The Milwaukee Sentinel quoted some advice that was being given out to women back in the 70s, which read something like: “Good posture, attractive glasses, manicured hands, smooth arms and legs, proper girdles to firm buttocks – all enhance the physical qualities we have inherited. The secretary who does not make the most of her physical attributes is not doing herself justice.”
This was the advice women in the 70s were getting in career education materials. And even while wording may have evolved over the course of thirty years, career advice is still stained with sexist remarks and recommendations.
Decades later, the findings referenced by The Daily Mail show information from a 2007 survey which revealed that in the UK only one in five girls is being encouraged to take on a career in IT, business, engineering or construction, even if salaries are high in these industries.
Generally, girls are recommended to take on teaching, childcare, and hairdressing.
Researchers Athena Vongalis-Macrow and Andrea Gallant, have done extensive research on women and leadership, finding mesmerizing dos and don’ts pieces of advice for working women. They quote the following piece from one of the books they consulted for research:
“Competence is only table stakes. It’s what gets you in the door. It’s expected that you’ll be competent, but competence alone won’t move you forward. Research showed that about 55 percent of your credibility comes from how you look. How you sound accounts for an additional 38 percent. Only 7 percent of your credibility is based on what you say. If you don’t look the part, you won’t be recognized as a competent professional – no matter how smart or educated you are.”
The book “Nice Girls Don’t Get the Corner Office: 101 Unconscious Mistakes Women Make That Sabotage Their Careers”, also provides an anecdote where a male boss points out that in order to overcome career barriers, a female employee should speak up, be a staff advocate, and “maybe start wearing makeup.”
The author of the book highlights that women can either “hear the comment as just another sexist remark – or as a valuable insight into what people expect as you climb the ladder.”
As a female professional myself, I’m shocked with these remarks. As Vongalis-Macrow and Gallant point out, the advice is well-intentioned, but “it traps women into a social vacuum of the 1950s.” These pieces of advice further the social expectations placed by gender roles, particularly towards how women should look, sound, and act like in the workplace.
Vongalis-Macrow and Gallant’s research on women leaders has led them to advocate for step-forward leadership, rather than the outdated Stepford view. In a blog piece for the Harvard Business Review, they present the need to “identify and promote the true leadership qualities that women can bring to the workplace,” while avoiding the shadow of the Stepford “rules” which give people false expectations of what women should be like in the workplace.
All these sexist recommendations damage women’s career perspectives, since they are founded on outdated gender stereotypes. And if it’s outdated, it probably won’t take women anywhere these days.

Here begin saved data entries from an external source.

(* ===== verification/HandleRuns.v ===== *)
(** * Readers and writers of one QUIC stream

    The handles of [Handles] at work: what the two halves of a stream do does
    not depend on each other, so that the properties of readers and of writers
    ([StreamRuns]) hold of both at once; and a stream stays open as long as
    anybody has it. *)
From S2P Require Import Prelude RangeSet RecvBuffer QuicStream StreamRuns StreamIo QuicConn Handles.
Open Scope N_scope.

(** ** The two directions of a stream *)
Section directions.
Context `{RS : RangeSets}.

(** A use is a change of the state of the stream; a chunk that is handed out
    is one more handle. *)
Definition read_inner (a : addr) (u : ReadUse) (x : StreamInner) : res (ReadAnswer * StreamInner) :=
  match u with
  | ReadInto cx room => let* (p, ns) := poll_read x cx room in Ok (AnswerRead p.1 ns, p.2)
  | ReadNext cx | AwaitNext cx =>
      let* (p, x) := poll_read_chunk x cx in
      Ok (AnswerChunk (poll_map (λ r, match r with
        | inl o => inl (mkChunk (Some a) <$> o)
        | inr e => inr e
        end) p), x)
  | AbortRead sh => let '(r, x) := abort_read x sh in Ok (AnswerStopped (Ready r) [], x)
  | PollAbortRead cx sh => let '(r, x, woken) := poll_abort_read x cx sh in Ok (AnswerStopped r woken, x)
  end.
Definition write_inner (u : WriteUse) (x : StreamInner) : res (WriteAnswer * StreamInner) :=
  let answer (r : WriteResult) := let* (p, sent) := r in Ok (AnswerWritten p.1 sent, p.2) in
  match u with
  | Write cx buf fin send => answer (poll_write x cx buf fin send)
  | PutChunk cx chunk fin send | AwaitChunk cx chunk fin send => answer (poll_write_chunk x cx chunk fin send)
  | PutChunks cx chunks fin send | AwaitChunks cx chunks fin send => answer (poll_write_chunks x cx chunks fin send)
  | Finish cx sh => let '(r, x) := poll_finish_write x cx sh in Ok (AnswerFinished r, x)
  | PollAbortWrite cx sh => let '(r, x) := poll_abort_write x cx sh in Ok (AnswerFinished r, x)
  | AbortWrite sh => let '(r, x) := abort_write x sh in Ok (AnswerFinished (Ready r), x)
  end.
Definition new_handles (r : ReadAnswer) : list Handle :=
  match r with AnswerChunk (Ready (inl (Some c))) => [Held c] | _ => [] end.
Definition at_arc {A} (a : addr) (more : A → N) (f : StreamInner → res (A * StreamInner)) : M A := λ h,
  match h !! a with
  | Some arc => let* (r, x) := f (instance arc) in Ok (r, <[a := mkArcInner (strong arc + more r) x]> h)
  | None => freed
  end.
Lemma on_at {A B} a (f : StreamInner → res (A * StreamInner)) (g : A → B) h :
  (r ← on a f; mret (g r)) h = at_arc a (λ _, 0) (λ x, let* (r, x) := f x in Ok (g r, x)) h.
Proof.
  unfold mbind, M_bind, mret, M_ret, on, at_arc. destruct (h !! a) as [arc|]; [|done].
  destruct (f (instance arc)) as [[r x]| | |]; simpl; by rewrite ?N.add_0_r.
Qed.
Lemma chunk_at a cx h :
  (r ← instance_poll_read_chunk a cx; mret (AnswerChunk r)) h =
  at_arc a (λ r, blen (new_handles r)) (read_inner a (ReadNext cx)) h.
Proof.
  unfold mbind, M_bind, mret, M_ret, instance_poll_read_chunk, mbind, M_bind, on, at_arc, arc_clone. simpl.
  destruct (h !! a) as [arc|]; [|done].
  destruct (poll_read_chunk (instance arc) cx) as [[[|[[b|]|e]] x]| | |]; simpl; rewrite ?N.add_0_r; try done.
  rewrite lookup_insert_eq. simpl. unfold mret, M_ret. simpl. by rewrite insert_insert_eq.
Qed.
Lemma at_arc_ext {A} a more (f g : StreamInner → res (A * StreamInner)) h more' :
  (∀ x, f x = g x) → (∀ r x x', g x = Ok (r, x') → more r = more' r) → at_arc a more f h = at_arc a more' g h.
Proof.
  intros Hfg Hm. unfold at_arc. destruct (h !! a) as [arc|]; [|done]. rewrite Hfg.
  destruct (g (instance arc)) as [[r x]| | |] eqn:E; simpl; [|done..]. by rewrite (Hm r _ _ E).
Qed.
Ltac same_steps :=
  match goal with
  | |- context [poll_read ?x ?cx ?room] => destruct (poll_read x cx room) as [[[]]| | |]
  | |- context [poll_write ?x ?cx ?buf ?fin ?send] => destruct (poll_write x cx buf fin send) as [[[]]| | |]
  | |- context [poll_write_chunk ?x ?cx ?buf ?fin ?send] => destruct (poll_write_chunk x cx buf fin send) as [[[]]| | |]
  | |- context [poll_write_chunks ?x ?cx ?buf ?fin ?send] => destruct (poll_write_chunks x cx buf fin send) as [[[]]| | |]
  | |- context [poll_abort_read ?x ?cx ?sh] => destruct (poll_abort_read x cx sh) as [[]]
  | _ => idtac
  end; done.
Lemma read_use_at hd u m a h : read_use hd u = Some m → handle_arc hd = Some a →
  m h = at_arc a (λ r, blen (new_handles r)) (read_inner a u) h.
Proof.
  intros Hu Ha. destruct hd as [s|s|s|c], u as [cx room|cx|cx|sh|cx sh]; try done; injection Hu as <-; injection Ha as <-;
    try apply chunk_at; refine (eq_trans (on_at _ _ _ _) _); (apply at_arc_ext; [intros x; simpl; same_steps|]);
    intros r x x' E; simpl in E; repeat case_match; res_inv; by simplify_eq.
Qed.
Lemma write_use_at hd u m a h : write_use hd u = Some m → handle_arc hd = Some a →
  m h = at_arc a (λ _, 0) (write_inner u) h.
Proof.
  intros Hu Ha. destruct hd as [s|s|s|c], u; try done; injection Hu as <-; injection Ha as <-;
    refine (eq_trans (on_at _ _ _ _) _); apply at_arc_ext; try done; intros x; simpl; same_steps.
Qed.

Women must be the first to join the move towards a step-forward leadership. Women should be examined, reported upon, and discussed with an emphasis in the positive qualities they bring to the workplace. Women must help other women advance in their careers. Women must inspire others, and collaborate through good leadership.
Watch out! Women should be helped out not because we are women, but rather because we have shown that we have the skills, capabilities, and are truly deserving of being considered great at what we do based on our performance, not our nail polish, posture, or tone of voice.
After findings such as the ones quoted by The Daily Mail, the British government outlawed sexist career advice in 2008, forcing schools to provide students with impartial support and avoid encouraging stereotypical jobs.